Return every line of the data below word for word, including the punctuation.

=== Section Start ===

Lemma cbc_roundtrip n key : forall prev data, length data = (16 * n)%nat -> wf_bytes data -> wf_bytes prev -> length prev = 16%nat ->
  cbc_decrypt n key prev (cbc_encrypt n key prev data) = data.
Proof.
  induction n as [|n IH]; intros prev data Hl Hw Hp Hlp; [by destruct data|].
  destruct (wf_split 16 data Hw) as [Ht Hd].
  assert (length (take 16 data) = 16%nat) as Hlt by (rewrite length_take; lia).
  assert (wf_bytes (xor_block (take 16 data) prev)) by (by apply wf_xor).
  assert (zlen (xor_block (take 16 data) prev) = 16) by (apply (zlen_nat _ 16); rewrite length_xor; lia).
  destruct (aes_encrypt_block key (xor_block (take 16 data) prev)) as [Hwc Hlc]; [done..|].
  apply (zlen_nat _ 16) in Hlc. cbn [cbc_encrypt cbc_decrypt].
  rewrite take_app_length' by lia. rewrite drop_app_length' by lia. rewrite aes_decrypt_encrypt, xor_xor by (done || lia).
  rewrite IH; [apply take_drop|rewrite length_drop; lia|done..].
Qed.

(** Blocks after the data do not change those of the data. *)
Lemma cbc_encrypt_app n m key : forall prev data extra, length data = (16 * n)%nat -> wf_bytes data -> wf_bytes prev -> length prev = 16%nat ->
  take (16 * n) (cbc_encrypt (n + m) key prev (data ++ extra)) = cbc_encrypt n key prev data.
Proof.
  induction n as [|n IH]; intros prev data extra Hl Hw Hp Hlp; [done|].
  destruct (wf_split 16 data Hw) as [Ht Hd].
  assert (length (take 16 data) = 16%nat) as Hlt by (rewrite length_take; lia).
  destruct (aes_encrypt_block key (xor_block (take 16 data) prev)) as [Hwc Hlc];
    [by apply wf_xor|by apply (zlen_nat _ 16); rewrite length_xor; lia|].
  apply (zlen_nat _ 16) in Hlc. cbn [cbc_encrypt Nat.add].
  rewrite (take_app_le data) by lia. rewrite (drop_app_le data) by lia.
  rewrite take_app_ge by lia. f_equal. rewrite Hlc. replace (16 * S n - 16)%nat with (16 * n)%nat by lia.
  apply IH; [rewrite length_drop; lia|done..].
Qed.

Lemma wf_zero_iv : wf_bytes zero_iv /\ length zero_iv = 16%nat.
Proof. split; [|done]. unfold zero_iv. apply Forall_replicate. unfold is_byte. lia. Qed.

(** ** Padding *)

Lemma pad_bounds (data : bytes) : 1 <= 16 - zlen data mod 16 <= 16.
Proof. pose proof (Z.mod_pos_bound (zlen data) 16). lia. Qed.

Lemma pad_aligned (data : bytes) : exists n, length (pkcs7Pad data 16) = (16 * n)%nat /\ blocks (pkcs7Pad data 16) = n.
Proof.
  pose proof (pad_bounds data) as Hb. pose proof (Z.div_mod (zlen data) 16).
  exists (Z.to_nat (zlen data / 16 + 1)). assert (0 <= zlen data / 16) by (apply Z.div_pos; unfold zlen; lia).
  assert (length (pkcs7Pad data 16) = (16 * Z.to_nat (zlen data / 16 + 1))%nat) as Hl.
  { unfold pkcs7Pad. rewrite length_app, length_replicate. unfold zlen in *. lia. }
  split; [done|]. unfold blocks. rewrite Hl, Nat.mul_comm. by apply Nat.div_mul.
Qed.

=== Section End ===

▶ _Answer space_:
Lemma cbc_roundtrip n key : forall prev data, length data = (16 * n)%nat -> wf_bytes data -> wf_bytes prev -> length prev = 16%nat ->
  cbc_decrypt n key prev (cbc_encrypt n key prev data) = data.
Proof.
  induction n as [|n IH]; intros prev data Hl Hw Hp Hlp; [by destruct data|].
  destruct (wf_split 16 data Hw) as [Ht Hd].
  assert (length (take 16 data) = 16%nat) as Hlt by (rewrite length_take; lia).
  assert (wf_bytes (xor_block (take 16 data) prev)) by (by apply wf_xor).
  assert (zlen (xor_block (take 16 data) prev) = 16) by (apply (zlen_nat _ 16); rewrite length_xor; lia).
  destruct (aes_encrypt_block key (xor_block (take 16 data) prev)) as [Hwc Hlc]; [done..|].
  apply (zlen_nat _ 16) in Hlc. cbn [cbc_encrypt cbc_decrypt].
  rewrite take_app_length' by lia. rewrite drop_app_length' by lia. rewrite aes_decrypt_encrypt, xor_xor by (done || lia).
  rewrite IH; [apply take_drop|rewrite length_drop; lia|done..].
Qed.

(** Blocks after the data do not change those of the data. *)
Lemma cbc_encrypt_app n m key : forall prev data extra, length data = (16 * n)%nat -> wf_bytes data -> wf_bytes prev -> length prev = 16%nat ->
  take (16 * n) (cbc_encrypt (n + m) key prev (data ++ extra)) = cbc_encrypt n key prev data.
Proof.
  induction n as [|n IH]; intros prev data extra Hl Hw Hp Hlp; [done|].
  destruct (wf_split 16 data Hw) as [Ht Hd].
  assert (length (take 16 data) = 16%nat) as Hlt by (rewrite length_take; lia).
  destruct (aes_encrypt_block key (xor_block (take 16 data) prev)) as [Hwc Hlc];
    [by apply wf_xor|by apply (zlen_nat _ 16); rewrite length_xor; lia|].
  apply (zlen_nat _ 16) in Hlc. cbn [cbc_encrypt Nat.add].
  rewrite (take_app_le data) by lia. rewrite (drop_app_le data) by lia.
  rewrite take_app_ge by lia. f_equal. rewrite Hlc. replace (16 * S n - 16)%nat with (16 * n)%nat by lia.
  apply IH; [rewrite length_drop; lia|done..].
Qed.

Lemma wf_zero_iv : wf_bytes zero_iv /\ length zero_iv = 16%nat.
Proof. split; [|done]. unfold zero_iv. apply Forall_replicate. unfold is_byte. lia. Qed.

(** ** Padding *)

Lemma pad_bounds (data : bytes) : 1 <= 16 - zlen data mod 16 <= 16.
Proof. pose proof (Z.mod_pos_bound (zlen data) 16). lia. Qed.

Lemma pad_aligned (data : bytes) : exists n, length (pkcs7Pad data 16) = (16 * n)%nat /\ blocks (pkcs7Pad data 16) = n.
Proof.
  pose proof (pad_bounds data) as Hb. pose proof (Z.div_mod (zlen data) 16).
  exists (Z.to_nat (zlen data / 16 + 1)). assert (0 <= zlen data / 16) by (apply Z.div_pos; unfold zlen; lia).
  assert (length (pkcs7Pad data 16) = (16 * Z.to_nat (zlen data / 16 + 1))%nat) as Hl.
  { unfold pkcs7Pad. rewrite length_app, length_replicate. unfold zlen in *. lia. }
  split; [done|]. unfold blocks. rewrite Hl, Nat.mul_comm. by apply Nat.div_mul.
Qed.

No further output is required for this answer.